China komunis. Dengan cara ini, awal 1970-an adalah awal dari cairan lainnya

sistem internasional dan pencairan ketegangan Perang Dingin, di mana kebijakan Jepang

membuat agen berusaha untuk mempromosikan kepentingan negara Jepang dan rakyatnya, bahkan

dalam menghadapi tekanan AS untuk mengejar garis kebijakan yang berbeda.

Dengan demikian, setelah pertama 'minyak kejutan' pada bulan Oktober 1973, ketergantungan Jepang pada minyak

impor dari Timur Tengah berarti bahwa itu menolak untuk menarik garis kebijakan AS dari

mencoba untuk mengatur kartel konsumen untuk melawan daya tawar meningkat Organisasi Negara Pengekspor Minyak (OPEC). Sebaliknya, Jepang meluncurkan kampanye independen dan kuat diplomasi sumber daya (Shigen gaikō) sebagai cara untuk

membangun kembali akses ke ini pasokan energi vital (Ozaki 1985). Bagi banyak orang, Jepang

Tantangan tampaknya muncul dari kebijakan perdagangan merkantilis dan bebas riding, yang

diduga terkikis US kekuatan ekonomi dan menghasilkan friksi perdagangan bilateral yang parah di

akhir 1960-an dan 1970-an, dengan perselisihan ekspor tekstil dan mobil Jepang. Apapun motivasinya, ini menggambarkan dengan jelas kesediaan kebijakan Jepang membuat agen untuk pergi sejauh untuk menantang dasar-dasar kepemimpinan Amerika, jika

kepentingan negara Jepang dan rakyatnya hanya bisa dikejar dengan cara ini. Ini

penguatan hubungan dengan bagian lain dari dunia di samping Amerika Serikat pada awal 1970-an

itu disebut diplomasi omnidirectional (zenhōi gaikō).

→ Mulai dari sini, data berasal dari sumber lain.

(** [Array.prototype.sort] is a stable sort (ECMAScript 2019); it is modelled
    as V8, the engine of Node, performs it on an array of fewer than 64
    elements: the run at the head of the array is found (and reversed when it
    is descending), then every later element is put into it by a binary
    insertion.  [cmp] is the comparison with NaN already read as 0.  For 64
    elements and more V8 sorts run by run in this way and merges the runs;
    when the comparison is a consistent order the result is the one given
    here, the only stable sorted arrangement of the array. *)

(** The loop of [CountAndMakeRun]: the elements that extend the run after
    [previousElement], and the elements that follow the run. *)
Fixpoint run_tail (cmp : Entry -> Entry -> Z) (isDescending : bool)
    (previousElement : Entry) (l : list Entry) : list Entry * list Entry :=
  match l with
  | [] => ([], [])
  | currentElement :: l' =>
      let order := cmp currentElement previousElement in
      if (if isDescending then (0 <=? order)%Z else (order <? 0)%Z) then ([], l)
      else
        let '(run, rest) := run_tail cmp isDescending currentElement l' in
        (currentElement :: run, rest)
  end.

(** [CountAndMakeRun]: the run at the head of the array, in ascending order
    of [cmp], and the elements that follow it. *)
Definition CountAndMakeRun (cmp : Entry -> Entry -> Z) (a : list Entry)
    : list Entry * list Entry :=
  match a with
  | [] => ([], [])
  | [x] => ([x], [])
  | elementHigh :: elementLow :: l =>
      let order := cmp elementLow elementHigh in
      let isDescending := (order <? 0)%Z in
      let '(run, rest) := run_tail cmp isDescending elementLow l in
      let run := elementHigh :: elementLow :: run in
      (if isDescending then rev run else run, rest)
  end.

(** The binary search of [BinaryInsertionSort]: the index in [left..right]
    where [pivot] goes. *)
Fixpoint insertion_point (fuel : nat) (cmp : Entry -> Entry -> Z) (pivot : Entry)
    (a : list Entry) (left right : nat) : nat :=
  match fuel with
  | O => left
  | S fuel' =>
      if left <? right then
        let mid := left + (right - left) / 2 in
        match nth_error a mid with
        | Some e =>
            if (cmp pivot e <? 0)%Z
            then insertion_point fuel' cmp pivot a left mid
            else insertion_point fuel' cmp pivot a (mid + 1) right
        | None => left
        end
      else left
  end.

(** One round of [BinaryInsertionSort]: [pivot], the element that follows
    the sorted part [a], is moved to its insertion point. *)
Definition binary_insert (cmp : Entry -> Entry -> Z) (a : list Entry) (pivot : Entry)
    : list Entry :=
  let left := insertion_point (List.length a) cmp pivot a 0 (List.length a) in
  firstn left a ++ pivot :: skipn left a.

Definition sort (cmp : Entry -> Entry -> Z) (l : list Entry) : list Entry :=
  let '(run, rest) := CountAndMakeRun cmp l in
  fold_left (binary_insert cmp) rest run.

(** [[...entries].sort((a, b) => b[1].c - a[1].c)] *)
Definition leaderboard (c : Category) (entries : list Entry) : list Entry :=
  sort (compare_desc c) entries.

(** [array.indexOf(x)]: the first index whose element is [=== x], or -1. *)
Fixpoint indexOf_from (i : Z) (l : list Entry) (x : Entry) : Z :=
  match l with
  | [] => (-1)%Z
  | y :: l' => if ref y =? ref x then i else indexOf_from (i + 1)%Z l' x
  end.

Definition indexOf (l : list Entry) (x : Entry) : Z := indexOf_from 0%Z l x.

Definition newline : string := String (ascii_of_nat 10) EmptyString.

Namun demikian, meskipun fakta bahwa kepatuhan Jepang ke AS menyeluruh hegemonik

Kerangka terlihat untuk melonggarkan pada 1970-an dan alasan untuk kerjasama bilateral

datang dipertanyakan dengan meningkatnya frekuensi, pola dasar internasional hubungan tetap Yoshida Ajaran dan keselarasan dengan AS (Edstrom 1999: 178). Jepang terus bergantung pada pasar AS dan sistem perdagangan liberal AS- terinspirasi, US

sponsorship di lembaga-lembaga politik internasional dan AS kekuatan militer untuk keamanan. The

Hasilnya adalah bahwa, meskipun pemerintah Jepang berturut-turut bekerja terus untuk peningkatan hubungan bilateral dengan negara-negara Eropa dan Asia Timur, dan kadang-kadang mengejar konsep kedaerahan dan multilateral seperti 1980 Pacific Basin

Kerjasama di bawah pemerintahan Perdana Menteri Ohira Masayoshi (1978-1980) (Nagatomi 1988; Korhonen 1994), fokus utama dari upaya diplomatik mereka adalah untuk

menjaga hubungan bilateral yang sehat dengan AS. Kebijakan ini diperkuat dengan terjadinya Perang Dingin kedua setelah invasi Uni Soviet dari Afghanistan di

Desember 1979 dan kebutuhan yang dirasakan di bawah pemerintahan Presiden Ronald Reagan AS (1980-8) dan Perdana Menteri Nakasone Yasuhiro (1982-7) untuk peningkatan kerja sama antara AS dan Jepang untuk melawan aktivitas militer Soviet di Asia Timur.